E agora surge uma questão natural. Se na época de Homero os gregos sabiam de uma terra Hiperbórea, isto é, uma terra abençoada além do alcance de Bóreas, o deus do inverno e do furacão, uma região ideal que os gregos posteriores e os seus clássicos tentaram em vão localizar procurando por ela além da Cítia, um país em que as noites eram curtas e os dias eram longos, e além daquela terra um país em que o Sol nunca se punha e as palmeiras cresciam livremente — se eles sabiam de tudo isso, quem contou estas coisas a eles? Na época deles, e durante eras antes deles, a Groenlândia deve certamente ter estado coberta de neve perpétua, com gelo permanente, assim como é agora.
Tudo tende a mostrar que a terra das noites curtas e dias longos era a Noruega ou a Escandinávia, além da qual estava a terra abençoada da luz e do verão eternos; e para saber disso, essa tradição dos gregos deve ter chegado a eles desde um povo mais antigo que eles, um povo que estivesse familiarizado com aqueles detalhes climáticos dos quais os próprios gregos não podiam saber nada.

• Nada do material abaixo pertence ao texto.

(** ** Identifiers and the operations root *)

Definition operation_wf (op : ProtocolOperationV1) : Prop :=
  is_u16 (po_op_type op) /\ is_u16 (po_op_version op) /\ is_u64 (Z.of_nat (length (po_payload op))).

Lemma operation_encode_inj a b :
  operation_wf a -> operation_wf b ->
  ProtocolOperationV1_encode a = ProtocolOperationV1_encode b -> a = b.
Proof.
  intros (? & ? & ?) (? & ? & ?) Heq. unfold ProtocolOperationV1_encode in Heq. norm_writes.
  apply app_inj_len in Heq as [Hty Heq]; [|len]. apply app_inj_len in Heq as [Hver Heq]; [|len].
  apply encode_varuint_app_inj in Heq as [_ Heq]; [|done..].
  apply be_bytes_inj in Hty; [|done..]. apply be_bytes_inj in Hver; [|done..].
  destruct a, b. cbn in *. by subst.
Qed.

Section identifiers.
Context {SHA : Sha2}.

(** What the operations root hashes: the encodings of the operations, the
    leaves and the inner nodes, or the domain of the empty list alone. *)
Definition operation_leaf_content (op : ProtocolOperationV1) : list bytes := [operation_id op].

Definition operation_message (op : ProtocolOperationV1) : bytes :=
  domain_message domains.PROTOCOL_OP_ID [ProtocolOperationV1_encode op].

Definition operations_root_messages (ops : list ProtocolOperationV1) : list bytes :=
  match ops with
  | [] => [domain_message domains.PROTOCOL_OPS_EMPTY []]
  | _ => map operation_message ops ++
         merkle_messages domains.PROTOCOL_OP_NODE domains.PROTOCOL_OP_LEAF (map operation_leaf_content ops)
  end.

Lemma operation_id_inj_or a b :
  operation_wf a -> operation_wf b -> operation_id a = operation_id b ->
  a = b \/ collides [operation_message a] [operation_message b].
Proof.
  intros Ha Hb [Heq|]%sha256_domain_inj_or; [left|by right].
  cbn [concat] in Heq. rewrite !app_nil_r in Heq. by apply operation_encode_inj.
Qed.

Lemma operation_contents_inj_or ops ops' :
  Forall operation_wf ops -> Forall operation_wf ops' ->
  map (@concat _) (map operation_leaf_content ops) = map (@concat _) (map operation_leaf_content ops') ->
  ops = ops' \/ collides (map operation_message ops) (map operation_message ops').
Proof.
  intros Hw. revert ops'. induction Hw as [|a ops Ha _ IH]; intros [|b ops'] Hw' Heq; try done; [by left|].
  apply Forall_cons in Hw' as [Hb Hw']. cbn [map concat operation_leaf_content] in Heq. injection Heq as H1 H2.
  rewrite !app_nil_r in H1. cbn [map].
  apply operation_id_inj_or in H1 as [->|Hc]; [|right; more_messages Hc|done..].
  destruct (IH ops' Hw' H2) as [->|Hc]; [by left|right; more_messages Hc].
Qed.

Definition operation_leaves (ops : list ProtocolOperationV1) : list bytes32 :=
  map (fun op => protocol_operation_leaf (operation_id op)) ops.

Lemma operation_leaves_eq ops :
  operation_leaves ops = merkle_leaves domains.PROTOCOL_OP_LEAF (map operation_leaf_content ops).
Proof. unfold merkle_leaves. by rewrite map_map. Qed.

Lemma operations_root_nonempty ops r :
  ops <> [] -> protocol_operations_root ops = Ok r ->
  r = nth 0 (merkle_loop domains.PROTOCOL_OP_NODE (length (operation_leaves ops)) (operation_leaves ops)) [].
Proof.
  intros Hne. unfold protocol_operations_root. destruct ops as [|op ops]; [done|].
  destruct (negb _); [done|]. by intros <-%Ok_inj.
Qed.

(** The root of the empty list is in a domain of its own. *)
Lemma operations_root_empty_or ops :
  ops <> [] -> protocol_operations_root ops = Ok (sha256_domain domains.PROTOCOL_OPS_EMPTY []) ->
  collides (operations_root_messages []) (operations_root_messages ops).
Proof.
  intros Hne Heq%operations_root_nonempty; [|done].
  rewrite operation_leaves_eq, merkle_leaves_length in Heq.
  destruct (merkle_loop_root domains.PROTOCOL_OP_NODE domains.PROTOCOL_OP_LEAF (map operation_leaf_content ops))
    as (d & ps & Hd & Hm & Hr); [by destruct ops|]. rewrite Hr in Heq.
  destruct ops as [|op ops]; [done|]. cbn [operations_root_messages].
  destruct Hd as [-> | ->]; (apply sha256_domain_separated in Heq; [|solve_domain..]); more_messages Heq.
Qed.

(** Consecutive keys are increasing, so all are. *)
Lemma op_key_ltb_trans a b c : op_key_ltb a b = true -> op_key_ltb b c = true -> op_key_ltb a c = true.
Proof.
  unfold op_key_ltb. intros H1 H2.
  destruct (Z.ltb_spec (fst a) (fst b)), (Z.ltb_spec (fst b) (fst a)), (Z.ltb_spec (fst b) (fst c)),
    (Z.ltb_spec (fst c) (fst b)), (Z.ltb_spec (fst a) (fst c)), (Z.ltb_spec (fst c) (fst a));
    try done; try lia. by eapply bytes_ltb_trans.
Qed.

Lemma op_key_ltb_irrefl a : op_key_ltb a a = false.
Proof. unfold op_key_ltb. rewrite Z.ltb_irrefl. apply bytes_ltb_irrefl. Qed.

Lemma ops_sorted_ids ops : ops_sorted ops = true -> NoDup (map op_key ops).
Proof.
  intros Hs. cut (StronglySorted (fun a b => op_key_ltb a b = true) (map op_key ops)).
  { clear Hs. induction 1 as [|k ks _ IH Hk]; constructor; [|done]. intros Hin.
    rewrite Forall_forall in Hk. apply Hk in Hin. by rewrite op_key_ltb_irrefl in Hin. }
  apply Sorted_StronglySorted; [intros a b c; apply op_key_ltb_trans|].
  induction ops as [|a [|b ops] IH]; cbn [map] in *; [constructor|by repeat constructor|].
  cbn [ops_sorted] in Hs. destruct (op_key_ltb (op_key a) (op_key b)) eqn:E; [|done]. cbn [negb] in Hs.
  constructor; [by apply IH|by constructor].
Qed.

Lemma operations_root_inj_or ops ops' r :
  Forall operation_wf ops -> Forall operation_wf ops' ->
  protocol_operations_root ops = Ok r -> protocol_operations_root ops' = Ok r ->
  ops = ops' \/ collides (operations_root_messages ops) (operations_root_messages ops').
Proof.
  intros Hw Hw' H H'.
  destruct ops as [|a ops], ops' as [|b ops']; [by left|..].
  - apply Ok_inj in H as <-. right. by apply (operations_root_empty_or (b :: ops')).
  - apply Ok_inj in H' as <-. right. by apply collides_sym, (operations_root_empty_or (a :: ops)).
  - apply operations_root_nonempty in H as ->; [|done].
    apply operations_root_nonempty in H'; [|done].
    rewrite !operation_leaves_eq, !merkle_leaves_length in H'. unfold operations_root_messages.
    apply merkle_loop_inj_or in H' as [Heq|Hc];
      [|right; more_messages Hc|solve_domain|solve_domain|solve_domain|done|done].
    apply operation_contents_inj_or in Heq as [->|Hc]; [by left|right; more_messages Hc|done..].
Qed.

Mesmo em nossos dias, a ciência pensa que pode existir, além dos mares Polares e no próprio círculo do polo Ártico, um mar que nunca se congela e um continente que é sempre verde. Os ensinamentos arcaicos — e também os Puranas, para quem entende as alegorias destes últimos — contêm as mesmas afirmações.
Resta, então, para nós, a forte probabilidade de que um povo, agora desconhecido pela História, tenha vivido durante o período Mioceno da ciência moderna, em uma época em que a Groenlândia era uma terra quase tropical.